Interferometric NIRS studies have further confirmed the wavelength-dependent nature of dynamic scattering in human forearm tissue, demonstrating that flow-related scattering fluctuations can significantly influence blood-flow index estimates and confound absorption-only models.²⁸ Additionally, comprehensive reviews of whole-blood optical properties reveal that scattering coefficients are strongly dependent on hematocrit, shear rate, and RBC aggregation state—parameters closely linked to microvascular flow.¹⁹ These findings collectively emphasize the need to integrate dynamic scattering corrections into chromophore quantification algorithms to minimize bias and enhance physiological interpretability of NIRS measurements in vivo.

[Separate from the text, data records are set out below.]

(* ===== verification/HoldFillers.v ===== *)
(** * Packages voice/holdfiller/tone, voice/holdfiller/twilio and voice/toolexec

    The two generators of the hold tone (tone.go, filler.go) over binary64
    arithmetic with the sine as an argument, the wrapper of a tool function
    (executor.go), and of voice/pipeline the observer list, the silent filler and the
    pump of filler frames against its tool batch. *)

From S2P Require Import Prelude GoFloat GoString GoErrors Codec VoicePipeline.
From stdpp Require Import base list gmap strings.
From Stdlib Require Import ZArith Lia SpecFloat.
Open Scope Z_scope.

(** ** Shared *)

(** [Duration.Seconds]. *)
Definition Seconds (d : Duration) : float64 :=
  fadd (float_of_Z (Z.quot d Second)) (fdiv (float_of_Z (Z.rem d Second)) (float_of_Z 1000000000)).
(** float64(2 * math.Pi) and float64(2 * math.Pi * 600). *)
Definition two_pi : float64 := S754_finite false 7074237752028440 (-50).
Definition two_pi_600 : float64 := S754_finite false 8290122365658328 (-41).

(** The loop that cuts a byte stream into frames of [n] bytes; it ends because
    [n] is positive. *)
Fixpoint cut (fuel : nat) (n : nat) (l : list Z) : list (list Z) :=
  match fuel, l with
  | S fuel, _ :: _ => take n l :: cut fuel n (drop n l)
  | _, _ => []
  end.
Definition frames_of (n : nat) (l : list Z) : list (list Z) := cut (length l) n l.

(** Frames: the chunks over and over, until the context ends. *)
Definition frame_at (chunks : list (list Z)) (k : nat) : option (list Z) := chunks !! (k mod length chunks)%nat.

(** int16(f): for a value that does not fit the result is the target's. *)
Definition int16_of_float `{FloatConv} (f : float64) : Z := int16 (int64_of_float f).

(** ** tone.go *)

Module Tone.
Record Options := {
  SampleRate : Z; FrameDuration : Duration; PatternDuration : Duration; ToneDuration : Duration;
  FrequencyHz : float64; Amplitude : float64
}.
Definition is_zero (f : float64) : bool := feq f (float_of_Z 0).
Definition defaults (opts : Options) : Options :=
  let pattern := if PatternDuration opts =? 0 then 2 * Second else PatternDuration opts in
  let tone := if ToneDuration opts =? 0 then 400 * Millisecond else ToneDuration opts in
  {| SampleRate := if SampleRate opts =? 0 then 8000 else SampleRate opts;
     FrameDuration := if FrameDuration opts =? 0 then 20 * Millisecond else FrameDuration opts;
     PatternDuration := pattern;
     FrequencyHz := if is_zero (FrequencyHz opts) then float_of_Z 600 else FrequencyHz opts;
     Amplitude := if is_zero (Amplitude opts) then float_of_Z 2000 else Amplitude opts;
     ToneDuration := if pattern <? tone then pattern else tone |}.

Section generate.
(** math.Sin. *)
Variable Sin : float64 → float64.
Context `{FloatConv}.

Definition samples_of (opts : Options) (d : Duration) : Z := int64_of_float (fmul (float_of_Z (SampleRate opts)) (Seconds d)).
Definition envelope (toneSamples fadeSamples i : Z) : float64 :=
  if (0 <? fadeSamples) && (i <? fadeSamples) then fdiv (float_of_Z i) (float_of_Z fadeSamples)
  else if (0 <? fadeSamples) && (toneSamples - fadeSamples <? i) then
    let e := fdiv (float_of_Z (toneSamples - i)) (float_of_Z fadeSamples) in
    if flt e (float_of_Z 0) then float_of_Z 0 else e
  else float_of_Z 1.
Definition sample (opts : Options) (toneSamples fadeSamples i : Z) : Z :=
  let t := fdiv (float_of_Z i) (float_of_Z (SampleRate opts)) in
  int16_of_float (fmul (fmul (Amplitude opts) (envelope toneSamples fadeSamples i))
                       (Sin (fmul (fmul two_pi (FrequencyHz opts)) t))).
(** The samples; the rest of the pattern stays zero. *)
Definition pcm (opts : Options) (totalSamples toneSamples fadeSamples : Z) : list Z :=
  (λ i, if i <? toneSamples then sample opts toneSamples fadeSamples i else 0) <$> seqZ 0 totalSamples.
(** A negative length panics in make, and a zero frame size in the division. *)
Definition generate (opts : Options) : outcome (list (list Z)) :=
  let totalSamples := samples_of opts (PatternDuration opts) in
  let toneSamples := samples_of opts (ToneDuration opts) in
  let frameSamples := samples_of opts (FrameDuration opts) in
  let totalSamples := if totalSamples <=? 0 then SampleRate opts else totalSamples in
  let frameSamples := if frameSamples <=? 0 then Z.quot (SampleRate opts) 50 else frameSamples in
  if totalSamples <? 0 then Panic "runtime error: makeslice: len out of range"
  else
    let fadeSamples := int64_of_float (fmul (float_dec 5 2) (float_of_Z (SampleRate opts))) in
    let mulaw := PCM16ToMulaw (pcm opts totalSamples toneSamples fadeSamples) in
    if frameSamples =? 0 then Panic "runtime error: integer divide by zero"
    else Return (frames_of (Z.to_nat frameSamples) mulaw).
Definition NewWithOptions (opts : Options) : outcome (list (list Z)) := generate (defaults opts).
Definition zero_options : Options :=
  {| SampleRate := 0; FrameDuration := 0; PatternDuration := 0; ToneDuration := 0;
     FrequencyHz := float_of_Z 0; Amplitude := float_of_Z 0 |}.
Definition New : outcome (list (list Z)) := NewWithOptions zero_options.
End generate.
End Tone.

Our experimental results demonstrate that, under the physiological conditions modeled in this study, variations in tissue light scattering are tightly coupled with concurrent changes in hemoglobin and CCO absorption. By explicitly incorporating and quantifying the scattering component within the NIRS analytical framework, we achieved more accurate estimations of hemoglobin and CCO concentration changes in vivo. These findings highlight the importance of treating scattering not as a static background property but as an active optical variable that evolves alongside metabolic and hemodynamic processes. Incorporating wavelength-resolved scattering analysis within the near-infrared spectrum can therefore substantially enhance the precision of NIRS-based oxygenation assessments. We anticipate that such combined absorption–scattering modeling will improve the physiological interpretability of NIRS data and expand its applicability for real-time monitoring of tissue oxygenation, metabolism, and microvascular function in both clinical and experimental settings.
Conclusions
We developed a four-wavelength NIRS system capable of real-time, in vivo monitoring of dynamic changes in Hb, HbO₂, CCO, and tissue light-scattering properties within the near-infrared range. The system was rigorously evaluated under diverse physiological conditions—including arterial and venous occlusion and controlled respiratory maneuvers—to assess its ability to detect simultaneous absorption and scattering variations. The results demonstrate that integrating scattering analysis substantially improves the accuracy of chromophore quantification and enhances the interpretability of oxygenation dynamics. This advanced NIRS platform also exhibits strong potential for assessing the physiological effects of LLLT and elucidating oxygen metabolism across a range of tissues, including brain, muscle, and peripheral organs under varying functional states. Given its adaptability and sensitivity, the proposed system offers broad applicability across disciplines such as sports and rehabilitation medicine, high-altitude and aerospace physiology, emergency and critical care, organ transplantation, dermatology, and wound management. Collectively, these findings highlight its promise as a versatile, noninvasive tool for advancing both clinical diagnostics and fundamental research on tissue oxygenation and metabolic regulation.